**TASK INSTRUCTIONS**. Could you set down exactly the lines in the records below between the line holding "replace (Z.b2z bi" and the line holding "intros Hi. assert (H : forallb (fun i => nest_decode_bits", inclusive?

**MATERIAL TO PROCESS**.
Segment Open

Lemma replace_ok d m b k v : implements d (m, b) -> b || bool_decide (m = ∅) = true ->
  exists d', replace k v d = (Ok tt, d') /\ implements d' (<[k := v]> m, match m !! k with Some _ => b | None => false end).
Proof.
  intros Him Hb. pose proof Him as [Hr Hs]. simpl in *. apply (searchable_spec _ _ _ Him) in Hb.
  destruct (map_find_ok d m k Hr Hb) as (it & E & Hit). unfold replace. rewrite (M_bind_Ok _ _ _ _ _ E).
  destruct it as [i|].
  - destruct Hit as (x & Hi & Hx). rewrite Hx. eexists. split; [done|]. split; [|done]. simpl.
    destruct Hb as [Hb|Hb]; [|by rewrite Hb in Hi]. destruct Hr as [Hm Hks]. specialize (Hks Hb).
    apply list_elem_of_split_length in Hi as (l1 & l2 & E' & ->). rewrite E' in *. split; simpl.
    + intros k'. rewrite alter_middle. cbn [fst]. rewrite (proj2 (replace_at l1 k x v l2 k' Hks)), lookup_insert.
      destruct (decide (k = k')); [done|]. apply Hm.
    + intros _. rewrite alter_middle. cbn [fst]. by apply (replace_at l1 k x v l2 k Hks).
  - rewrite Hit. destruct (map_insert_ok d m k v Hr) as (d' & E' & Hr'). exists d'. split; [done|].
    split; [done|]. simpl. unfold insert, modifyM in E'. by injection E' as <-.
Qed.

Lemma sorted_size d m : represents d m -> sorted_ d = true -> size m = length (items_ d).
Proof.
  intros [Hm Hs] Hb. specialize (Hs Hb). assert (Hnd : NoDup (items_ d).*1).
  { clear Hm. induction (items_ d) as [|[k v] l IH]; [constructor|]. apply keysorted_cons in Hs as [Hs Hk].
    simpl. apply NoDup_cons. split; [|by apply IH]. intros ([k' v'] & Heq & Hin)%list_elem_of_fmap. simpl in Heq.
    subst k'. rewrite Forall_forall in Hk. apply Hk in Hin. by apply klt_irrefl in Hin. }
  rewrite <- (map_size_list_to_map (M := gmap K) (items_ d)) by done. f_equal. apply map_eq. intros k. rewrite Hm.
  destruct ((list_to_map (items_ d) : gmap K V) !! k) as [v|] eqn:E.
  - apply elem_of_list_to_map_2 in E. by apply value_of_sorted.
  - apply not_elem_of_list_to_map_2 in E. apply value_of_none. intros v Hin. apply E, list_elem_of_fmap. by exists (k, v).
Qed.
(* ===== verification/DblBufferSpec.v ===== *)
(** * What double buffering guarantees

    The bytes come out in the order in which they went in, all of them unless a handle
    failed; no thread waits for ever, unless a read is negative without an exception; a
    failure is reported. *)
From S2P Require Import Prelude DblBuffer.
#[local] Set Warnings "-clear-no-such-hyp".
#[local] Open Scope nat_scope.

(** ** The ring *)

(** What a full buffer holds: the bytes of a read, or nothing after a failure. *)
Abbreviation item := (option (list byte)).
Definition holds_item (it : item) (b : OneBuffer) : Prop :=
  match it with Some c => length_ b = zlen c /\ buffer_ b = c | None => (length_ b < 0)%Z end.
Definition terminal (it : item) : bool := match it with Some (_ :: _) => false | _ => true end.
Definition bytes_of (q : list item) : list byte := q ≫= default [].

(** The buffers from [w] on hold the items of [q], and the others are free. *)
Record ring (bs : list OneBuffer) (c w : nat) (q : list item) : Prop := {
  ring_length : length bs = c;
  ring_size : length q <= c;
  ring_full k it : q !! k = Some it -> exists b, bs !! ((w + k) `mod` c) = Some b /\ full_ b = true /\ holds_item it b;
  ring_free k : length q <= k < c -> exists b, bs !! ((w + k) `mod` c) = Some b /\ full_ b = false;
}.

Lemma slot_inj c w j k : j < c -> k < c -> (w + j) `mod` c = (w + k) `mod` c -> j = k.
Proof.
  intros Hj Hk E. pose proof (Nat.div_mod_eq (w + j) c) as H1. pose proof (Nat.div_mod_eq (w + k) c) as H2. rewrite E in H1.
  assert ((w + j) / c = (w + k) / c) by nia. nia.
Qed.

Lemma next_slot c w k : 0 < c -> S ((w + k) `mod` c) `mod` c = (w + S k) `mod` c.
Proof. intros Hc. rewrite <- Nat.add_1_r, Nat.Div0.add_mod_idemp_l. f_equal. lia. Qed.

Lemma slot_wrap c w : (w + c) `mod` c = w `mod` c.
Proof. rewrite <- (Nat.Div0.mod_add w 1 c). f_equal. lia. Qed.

Segment Closed
Segment Open

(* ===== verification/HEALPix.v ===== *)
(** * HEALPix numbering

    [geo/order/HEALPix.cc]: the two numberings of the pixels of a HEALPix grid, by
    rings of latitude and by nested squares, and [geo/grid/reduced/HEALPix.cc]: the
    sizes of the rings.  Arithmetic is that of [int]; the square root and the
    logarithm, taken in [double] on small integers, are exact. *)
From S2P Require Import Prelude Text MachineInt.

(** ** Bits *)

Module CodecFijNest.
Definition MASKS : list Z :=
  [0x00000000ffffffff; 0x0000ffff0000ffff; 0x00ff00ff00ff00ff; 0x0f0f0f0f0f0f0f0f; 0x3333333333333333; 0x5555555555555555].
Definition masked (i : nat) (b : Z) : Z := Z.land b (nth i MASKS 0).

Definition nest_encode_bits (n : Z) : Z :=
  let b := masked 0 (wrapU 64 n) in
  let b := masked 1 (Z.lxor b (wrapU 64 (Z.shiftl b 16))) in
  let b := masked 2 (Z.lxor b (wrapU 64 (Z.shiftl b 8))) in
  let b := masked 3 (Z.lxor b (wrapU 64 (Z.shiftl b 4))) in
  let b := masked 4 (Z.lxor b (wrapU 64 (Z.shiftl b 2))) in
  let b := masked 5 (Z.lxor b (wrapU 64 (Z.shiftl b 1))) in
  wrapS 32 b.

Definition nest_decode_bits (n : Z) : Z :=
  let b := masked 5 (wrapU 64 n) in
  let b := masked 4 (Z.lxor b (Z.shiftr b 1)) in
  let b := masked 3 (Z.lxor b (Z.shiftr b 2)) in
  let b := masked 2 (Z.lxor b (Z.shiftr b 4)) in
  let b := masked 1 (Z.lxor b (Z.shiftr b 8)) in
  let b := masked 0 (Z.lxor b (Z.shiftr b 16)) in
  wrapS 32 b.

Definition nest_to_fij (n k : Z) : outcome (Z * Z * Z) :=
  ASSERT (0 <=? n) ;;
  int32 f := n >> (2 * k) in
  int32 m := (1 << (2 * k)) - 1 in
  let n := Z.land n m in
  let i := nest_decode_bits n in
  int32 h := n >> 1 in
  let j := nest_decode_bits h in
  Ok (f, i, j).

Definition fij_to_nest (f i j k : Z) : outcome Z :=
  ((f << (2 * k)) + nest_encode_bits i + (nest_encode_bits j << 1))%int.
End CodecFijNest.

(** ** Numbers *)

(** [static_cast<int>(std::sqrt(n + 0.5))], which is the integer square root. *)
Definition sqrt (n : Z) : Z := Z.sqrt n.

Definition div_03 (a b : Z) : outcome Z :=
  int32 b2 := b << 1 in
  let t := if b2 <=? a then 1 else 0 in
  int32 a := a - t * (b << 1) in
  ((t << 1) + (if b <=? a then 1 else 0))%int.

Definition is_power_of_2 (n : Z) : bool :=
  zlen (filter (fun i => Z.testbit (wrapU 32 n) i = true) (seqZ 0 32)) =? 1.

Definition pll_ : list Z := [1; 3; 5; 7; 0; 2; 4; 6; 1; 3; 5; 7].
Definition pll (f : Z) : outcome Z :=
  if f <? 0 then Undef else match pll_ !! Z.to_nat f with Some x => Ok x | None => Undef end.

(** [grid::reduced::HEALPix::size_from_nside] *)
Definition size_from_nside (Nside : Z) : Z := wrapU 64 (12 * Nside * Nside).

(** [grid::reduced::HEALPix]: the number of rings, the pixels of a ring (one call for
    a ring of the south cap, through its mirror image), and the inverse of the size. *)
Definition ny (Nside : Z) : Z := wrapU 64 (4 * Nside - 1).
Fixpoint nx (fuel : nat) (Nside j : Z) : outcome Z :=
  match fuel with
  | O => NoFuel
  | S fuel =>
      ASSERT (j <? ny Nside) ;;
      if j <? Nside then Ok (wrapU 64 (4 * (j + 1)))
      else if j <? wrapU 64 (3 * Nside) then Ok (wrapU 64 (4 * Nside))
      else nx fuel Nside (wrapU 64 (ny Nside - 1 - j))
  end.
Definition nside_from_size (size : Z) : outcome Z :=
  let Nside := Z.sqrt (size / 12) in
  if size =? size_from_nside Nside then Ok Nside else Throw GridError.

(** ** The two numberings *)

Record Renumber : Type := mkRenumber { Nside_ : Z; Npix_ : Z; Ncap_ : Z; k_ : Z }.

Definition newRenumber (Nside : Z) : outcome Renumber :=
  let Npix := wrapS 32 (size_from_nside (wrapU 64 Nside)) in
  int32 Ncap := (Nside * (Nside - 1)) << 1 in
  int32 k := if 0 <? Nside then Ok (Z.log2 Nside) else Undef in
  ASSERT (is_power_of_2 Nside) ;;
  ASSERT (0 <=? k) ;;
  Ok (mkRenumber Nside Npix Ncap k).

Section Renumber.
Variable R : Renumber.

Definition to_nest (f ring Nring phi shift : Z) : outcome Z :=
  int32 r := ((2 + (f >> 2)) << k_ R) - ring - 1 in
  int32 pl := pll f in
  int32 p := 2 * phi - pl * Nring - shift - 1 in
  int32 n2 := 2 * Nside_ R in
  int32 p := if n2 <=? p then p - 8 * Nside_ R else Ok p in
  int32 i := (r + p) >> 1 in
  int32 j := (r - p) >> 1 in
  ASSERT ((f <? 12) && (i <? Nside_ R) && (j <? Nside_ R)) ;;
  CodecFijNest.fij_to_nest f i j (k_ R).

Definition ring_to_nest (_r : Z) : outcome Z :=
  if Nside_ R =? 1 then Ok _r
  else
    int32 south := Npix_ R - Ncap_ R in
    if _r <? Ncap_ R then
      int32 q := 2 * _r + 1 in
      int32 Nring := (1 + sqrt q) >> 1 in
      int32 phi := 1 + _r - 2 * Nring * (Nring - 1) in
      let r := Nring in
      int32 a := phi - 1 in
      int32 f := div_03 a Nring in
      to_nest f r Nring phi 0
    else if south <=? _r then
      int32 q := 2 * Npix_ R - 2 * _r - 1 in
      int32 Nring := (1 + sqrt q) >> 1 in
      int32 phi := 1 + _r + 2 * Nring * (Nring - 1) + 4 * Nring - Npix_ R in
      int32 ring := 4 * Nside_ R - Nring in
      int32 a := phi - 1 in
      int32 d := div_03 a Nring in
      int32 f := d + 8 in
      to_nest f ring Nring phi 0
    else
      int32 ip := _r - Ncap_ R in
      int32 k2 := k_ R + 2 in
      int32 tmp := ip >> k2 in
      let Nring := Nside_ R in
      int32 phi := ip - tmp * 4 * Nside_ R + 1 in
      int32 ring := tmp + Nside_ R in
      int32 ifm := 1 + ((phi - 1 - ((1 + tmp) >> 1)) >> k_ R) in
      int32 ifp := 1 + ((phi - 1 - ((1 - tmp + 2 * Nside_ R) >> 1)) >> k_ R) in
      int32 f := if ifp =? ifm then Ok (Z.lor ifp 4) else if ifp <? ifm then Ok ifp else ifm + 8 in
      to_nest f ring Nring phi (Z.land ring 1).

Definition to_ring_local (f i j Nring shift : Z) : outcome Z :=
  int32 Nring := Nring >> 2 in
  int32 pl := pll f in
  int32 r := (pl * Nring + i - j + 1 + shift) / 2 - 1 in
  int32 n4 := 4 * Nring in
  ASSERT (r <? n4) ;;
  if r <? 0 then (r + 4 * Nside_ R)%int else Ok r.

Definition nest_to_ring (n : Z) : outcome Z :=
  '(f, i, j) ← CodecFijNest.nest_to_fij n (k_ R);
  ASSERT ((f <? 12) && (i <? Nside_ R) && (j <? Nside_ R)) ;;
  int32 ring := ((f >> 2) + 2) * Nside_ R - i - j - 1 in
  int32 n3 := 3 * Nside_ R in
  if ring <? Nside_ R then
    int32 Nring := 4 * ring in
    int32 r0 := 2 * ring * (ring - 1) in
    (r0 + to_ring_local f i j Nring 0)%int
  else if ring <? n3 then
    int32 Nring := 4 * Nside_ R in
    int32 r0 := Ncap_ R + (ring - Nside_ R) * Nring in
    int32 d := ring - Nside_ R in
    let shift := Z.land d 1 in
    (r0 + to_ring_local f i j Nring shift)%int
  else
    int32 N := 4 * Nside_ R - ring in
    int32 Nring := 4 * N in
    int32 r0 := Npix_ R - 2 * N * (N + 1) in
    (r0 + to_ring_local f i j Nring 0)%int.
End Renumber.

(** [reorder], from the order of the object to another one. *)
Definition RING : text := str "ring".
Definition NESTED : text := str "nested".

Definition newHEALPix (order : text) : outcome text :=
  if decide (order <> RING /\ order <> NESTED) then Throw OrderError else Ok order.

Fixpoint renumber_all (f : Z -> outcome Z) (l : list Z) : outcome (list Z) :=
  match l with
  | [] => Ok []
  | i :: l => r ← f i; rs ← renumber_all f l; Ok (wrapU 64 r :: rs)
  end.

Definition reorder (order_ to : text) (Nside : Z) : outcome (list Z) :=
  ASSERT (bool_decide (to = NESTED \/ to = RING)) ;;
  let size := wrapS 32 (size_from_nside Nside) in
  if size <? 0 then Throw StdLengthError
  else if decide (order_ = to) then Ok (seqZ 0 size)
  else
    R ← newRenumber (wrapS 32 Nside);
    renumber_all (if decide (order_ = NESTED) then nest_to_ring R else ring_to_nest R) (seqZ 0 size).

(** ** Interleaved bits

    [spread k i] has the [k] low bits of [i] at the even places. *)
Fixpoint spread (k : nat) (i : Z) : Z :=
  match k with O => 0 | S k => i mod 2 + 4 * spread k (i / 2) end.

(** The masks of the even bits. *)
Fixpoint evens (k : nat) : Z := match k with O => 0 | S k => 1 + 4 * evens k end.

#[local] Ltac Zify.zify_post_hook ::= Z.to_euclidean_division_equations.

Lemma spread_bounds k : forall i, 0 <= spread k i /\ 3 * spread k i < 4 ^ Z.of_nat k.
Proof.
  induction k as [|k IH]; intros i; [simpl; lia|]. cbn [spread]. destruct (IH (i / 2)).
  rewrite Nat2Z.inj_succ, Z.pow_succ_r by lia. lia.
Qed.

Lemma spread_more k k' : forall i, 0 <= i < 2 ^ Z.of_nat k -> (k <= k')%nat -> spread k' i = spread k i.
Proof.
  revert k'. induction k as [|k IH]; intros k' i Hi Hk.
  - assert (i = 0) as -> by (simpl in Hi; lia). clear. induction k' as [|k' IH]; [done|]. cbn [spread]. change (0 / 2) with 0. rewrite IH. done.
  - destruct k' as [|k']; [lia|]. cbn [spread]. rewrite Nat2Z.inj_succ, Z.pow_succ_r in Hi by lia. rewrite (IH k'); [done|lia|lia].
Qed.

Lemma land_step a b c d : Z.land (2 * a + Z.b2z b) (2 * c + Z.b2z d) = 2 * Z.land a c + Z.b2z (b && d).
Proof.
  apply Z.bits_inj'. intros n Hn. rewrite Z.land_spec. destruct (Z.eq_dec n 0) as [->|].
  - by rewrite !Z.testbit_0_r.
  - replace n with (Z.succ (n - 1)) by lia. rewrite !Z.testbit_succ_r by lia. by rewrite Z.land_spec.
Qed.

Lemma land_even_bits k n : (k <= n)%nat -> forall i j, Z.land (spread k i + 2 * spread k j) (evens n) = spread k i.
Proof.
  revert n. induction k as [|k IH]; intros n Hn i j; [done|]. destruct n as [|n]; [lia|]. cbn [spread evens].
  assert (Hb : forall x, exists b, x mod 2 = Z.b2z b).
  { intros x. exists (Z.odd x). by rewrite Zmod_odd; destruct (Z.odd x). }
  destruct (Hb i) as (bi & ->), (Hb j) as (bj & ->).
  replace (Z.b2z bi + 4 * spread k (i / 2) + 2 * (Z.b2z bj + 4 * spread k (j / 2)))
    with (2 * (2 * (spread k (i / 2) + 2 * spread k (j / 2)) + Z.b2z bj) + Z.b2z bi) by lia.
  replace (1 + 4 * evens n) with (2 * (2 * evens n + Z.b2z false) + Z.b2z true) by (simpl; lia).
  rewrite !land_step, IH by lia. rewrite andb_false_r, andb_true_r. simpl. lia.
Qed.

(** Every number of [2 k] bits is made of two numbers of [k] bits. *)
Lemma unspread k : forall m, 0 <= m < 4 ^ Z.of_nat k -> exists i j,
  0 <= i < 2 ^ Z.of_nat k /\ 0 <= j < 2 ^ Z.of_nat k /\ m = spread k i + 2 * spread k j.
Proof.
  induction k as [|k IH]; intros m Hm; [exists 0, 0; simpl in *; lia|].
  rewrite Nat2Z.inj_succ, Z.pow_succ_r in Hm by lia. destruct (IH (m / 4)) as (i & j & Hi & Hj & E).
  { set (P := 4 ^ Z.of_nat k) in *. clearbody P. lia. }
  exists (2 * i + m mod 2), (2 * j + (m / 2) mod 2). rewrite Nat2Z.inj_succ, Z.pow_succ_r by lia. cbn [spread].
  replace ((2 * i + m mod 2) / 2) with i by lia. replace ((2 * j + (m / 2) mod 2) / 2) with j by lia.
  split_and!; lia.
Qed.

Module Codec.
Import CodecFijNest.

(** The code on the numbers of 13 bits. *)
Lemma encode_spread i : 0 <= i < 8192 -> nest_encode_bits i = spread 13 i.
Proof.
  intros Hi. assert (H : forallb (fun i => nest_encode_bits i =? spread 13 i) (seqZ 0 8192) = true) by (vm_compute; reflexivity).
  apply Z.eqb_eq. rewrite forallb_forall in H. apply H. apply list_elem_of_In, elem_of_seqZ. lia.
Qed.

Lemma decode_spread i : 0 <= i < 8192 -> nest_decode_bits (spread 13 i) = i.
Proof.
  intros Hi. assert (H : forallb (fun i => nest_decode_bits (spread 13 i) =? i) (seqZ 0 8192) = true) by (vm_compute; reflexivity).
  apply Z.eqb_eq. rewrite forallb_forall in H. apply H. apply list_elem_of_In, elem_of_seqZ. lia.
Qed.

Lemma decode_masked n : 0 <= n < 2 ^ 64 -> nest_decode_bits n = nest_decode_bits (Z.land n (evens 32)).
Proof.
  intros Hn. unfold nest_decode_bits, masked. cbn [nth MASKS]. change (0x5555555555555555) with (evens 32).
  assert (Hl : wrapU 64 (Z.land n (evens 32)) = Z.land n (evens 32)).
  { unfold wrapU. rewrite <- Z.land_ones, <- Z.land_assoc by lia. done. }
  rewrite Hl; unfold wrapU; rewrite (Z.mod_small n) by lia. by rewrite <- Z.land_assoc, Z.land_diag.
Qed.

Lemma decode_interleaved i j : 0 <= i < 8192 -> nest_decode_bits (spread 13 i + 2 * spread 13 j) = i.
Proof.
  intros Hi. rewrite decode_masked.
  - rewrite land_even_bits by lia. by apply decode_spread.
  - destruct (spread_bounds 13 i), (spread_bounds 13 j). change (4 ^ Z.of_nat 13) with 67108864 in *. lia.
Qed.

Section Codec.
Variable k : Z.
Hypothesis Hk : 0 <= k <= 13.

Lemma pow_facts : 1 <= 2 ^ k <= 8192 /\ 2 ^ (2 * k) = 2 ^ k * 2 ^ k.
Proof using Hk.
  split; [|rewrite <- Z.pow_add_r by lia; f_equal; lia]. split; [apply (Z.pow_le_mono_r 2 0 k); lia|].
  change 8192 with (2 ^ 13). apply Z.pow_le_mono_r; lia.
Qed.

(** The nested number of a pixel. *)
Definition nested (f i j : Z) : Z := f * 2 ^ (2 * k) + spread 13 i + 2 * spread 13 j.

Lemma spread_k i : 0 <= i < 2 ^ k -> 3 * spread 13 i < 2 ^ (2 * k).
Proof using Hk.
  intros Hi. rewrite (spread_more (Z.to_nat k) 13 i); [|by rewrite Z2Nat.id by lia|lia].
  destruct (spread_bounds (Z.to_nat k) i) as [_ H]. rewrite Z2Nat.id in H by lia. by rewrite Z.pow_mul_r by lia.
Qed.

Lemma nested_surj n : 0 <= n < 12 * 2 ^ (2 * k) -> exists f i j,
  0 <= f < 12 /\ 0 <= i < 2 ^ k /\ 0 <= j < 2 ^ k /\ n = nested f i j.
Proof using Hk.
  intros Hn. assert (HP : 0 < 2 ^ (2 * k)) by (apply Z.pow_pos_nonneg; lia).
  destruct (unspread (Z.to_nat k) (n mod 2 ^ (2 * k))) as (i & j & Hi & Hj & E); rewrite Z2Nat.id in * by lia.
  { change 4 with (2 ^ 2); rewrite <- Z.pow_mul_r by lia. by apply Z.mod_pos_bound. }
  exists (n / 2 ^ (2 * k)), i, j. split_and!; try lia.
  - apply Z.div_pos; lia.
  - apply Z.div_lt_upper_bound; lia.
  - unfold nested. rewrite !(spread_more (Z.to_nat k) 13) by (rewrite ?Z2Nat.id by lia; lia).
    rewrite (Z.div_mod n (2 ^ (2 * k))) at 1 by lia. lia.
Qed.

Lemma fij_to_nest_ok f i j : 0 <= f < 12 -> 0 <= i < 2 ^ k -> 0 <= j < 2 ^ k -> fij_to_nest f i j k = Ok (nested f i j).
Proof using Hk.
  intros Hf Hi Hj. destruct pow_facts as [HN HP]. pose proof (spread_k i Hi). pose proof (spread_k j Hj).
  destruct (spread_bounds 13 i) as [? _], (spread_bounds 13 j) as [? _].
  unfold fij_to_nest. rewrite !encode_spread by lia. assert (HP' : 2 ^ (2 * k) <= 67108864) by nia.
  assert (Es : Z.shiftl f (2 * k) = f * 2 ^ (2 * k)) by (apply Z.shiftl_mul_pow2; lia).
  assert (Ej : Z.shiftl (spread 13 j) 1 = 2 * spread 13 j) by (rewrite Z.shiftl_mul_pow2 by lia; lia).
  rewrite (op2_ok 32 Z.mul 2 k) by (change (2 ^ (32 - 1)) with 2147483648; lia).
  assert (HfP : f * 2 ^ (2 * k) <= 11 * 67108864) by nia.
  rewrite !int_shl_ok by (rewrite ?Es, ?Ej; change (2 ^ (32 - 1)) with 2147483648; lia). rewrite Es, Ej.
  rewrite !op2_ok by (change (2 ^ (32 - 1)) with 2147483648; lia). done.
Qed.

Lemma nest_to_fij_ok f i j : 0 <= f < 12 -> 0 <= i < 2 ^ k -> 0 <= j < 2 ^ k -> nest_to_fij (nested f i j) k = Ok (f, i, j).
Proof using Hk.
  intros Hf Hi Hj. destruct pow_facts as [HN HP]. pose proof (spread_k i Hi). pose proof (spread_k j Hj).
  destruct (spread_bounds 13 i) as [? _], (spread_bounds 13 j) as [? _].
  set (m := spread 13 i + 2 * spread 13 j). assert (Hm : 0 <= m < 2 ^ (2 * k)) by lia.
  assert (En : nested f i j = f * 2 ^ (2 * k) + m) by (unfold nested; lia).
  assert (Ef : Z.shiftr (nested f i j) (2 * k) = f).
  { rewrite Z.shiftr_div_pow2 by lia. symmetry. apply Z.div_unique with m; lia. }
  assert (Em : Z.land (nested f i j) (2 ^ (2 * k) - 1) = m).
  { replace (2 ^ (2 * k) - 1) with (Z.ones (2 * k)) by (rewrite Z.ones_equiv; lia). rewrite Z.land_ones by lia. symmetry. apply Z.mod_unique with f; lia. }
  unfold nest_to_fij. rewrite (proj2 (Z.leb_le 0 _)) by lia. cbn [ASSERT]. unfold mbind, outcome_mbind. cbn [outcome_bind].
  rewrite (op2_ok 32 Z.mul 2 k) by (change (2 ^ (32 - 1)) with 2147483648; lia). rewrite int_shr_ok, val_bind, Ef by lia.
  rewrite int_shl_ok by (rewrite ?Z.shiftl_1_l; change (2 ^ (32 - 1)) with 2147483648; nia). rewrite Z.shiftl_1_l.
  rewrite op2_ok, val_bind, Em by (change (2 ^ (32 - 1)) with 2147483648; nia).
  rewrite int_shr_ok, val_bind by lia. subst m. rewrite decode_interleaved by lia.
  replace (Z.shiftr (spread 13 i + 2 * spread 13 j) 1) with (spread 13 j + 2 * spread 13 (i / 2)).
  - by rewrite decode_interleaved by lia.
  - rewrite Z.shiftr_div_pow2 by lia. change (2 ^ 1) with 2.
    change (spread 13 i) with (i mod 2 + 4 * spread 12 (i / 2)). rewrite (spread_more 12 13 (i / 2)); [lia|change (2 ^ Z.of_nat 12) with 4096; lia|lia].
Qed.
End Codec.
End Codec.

Segment Closed

**WRITTEN SOLUTION**.
  replace (Z.b2z bi + 4 * spread k (i / 2) + 2 * (Z.b2z bj + 4 * spread k (j / 2)))
    with (2 * (2 * (spread k (i / 2) + 2 * spread k (j / 2)) + Z.b2z bj) + Z.b2z bi) by lia.
  replace (1 + 4 * evens n) with (2 * (2 * evens n + Z.b2z false) + Z.b2z true) by (simpl; lia).
  rewrite !land_step, IH by lia. rewrite andb_false_r, andb_true_r. simpl. lia.
Qed.

(** Every number of [2 k] bits is made of two numbers of [k] bits. *)
Lemma unspread k : forall m, 0 <= m < 4 ^ Z.of_nat k -> exists i j,
  0 <= i < 2 ^ Z.of_nat k /\ 0 <= j < 2 ^ Z.of_nat k /\ m = spread k i + 2 * spread k j.
Proof.
  induction k as [|k IH]; intros m Hm; [exists 0, 0; simpl in *; lia|].
  rewrite Nat2Z.inj_succ, Z.pow_succ_r in Hm by lia. destruct (IH (m / 4)) as (i & j & Hi & Hj & E).
  { set (P := 4 ^ Z.of_nat k) in *. clearbody P. lia. }
  exists (2 * i + m mod 2), (2 * j + (m / 2) mod 2). rewrite Nat2Z.inj_succ, Z.pow_succ_r by lia. cbn [spread].
  replace ((2 * i + m mod 2) / 2) with i by lia. replace ((2 * j + (m / 2) mod 2) / 2) with j by lia.
  split_and!; lia.
Qed.

Module Codec.
Import CodecFijNest.

(** The code on the numbers of 13 bits. *)
Lemma encode_spread i : 0 <= i < 8192 -> nest_encode_bits i = spread 13 i.
Proof.
  intros Hi. assert (H : forallb (fun i => nest_encode_bits i =? spread 13 i) (seqZ 0 8192) = true) by (vm_compute; reflexivity).
  apply Z.eqb_eq. rewrite forallb_forall in H. apply H. apply list_elem_of_In, elem_of_seqZ. lia.
Qed.

Lemma decode_spread i : 0 <= i < 8192 -> nest_decode_bits (spread 13 i) = i.
Proof.
  intros Hi. assert (H : forallb (fun i => nest_decode_bits (spread 13 i) =? i) (seqZ 0 8192) = true) by (vm_compute; reflexivity).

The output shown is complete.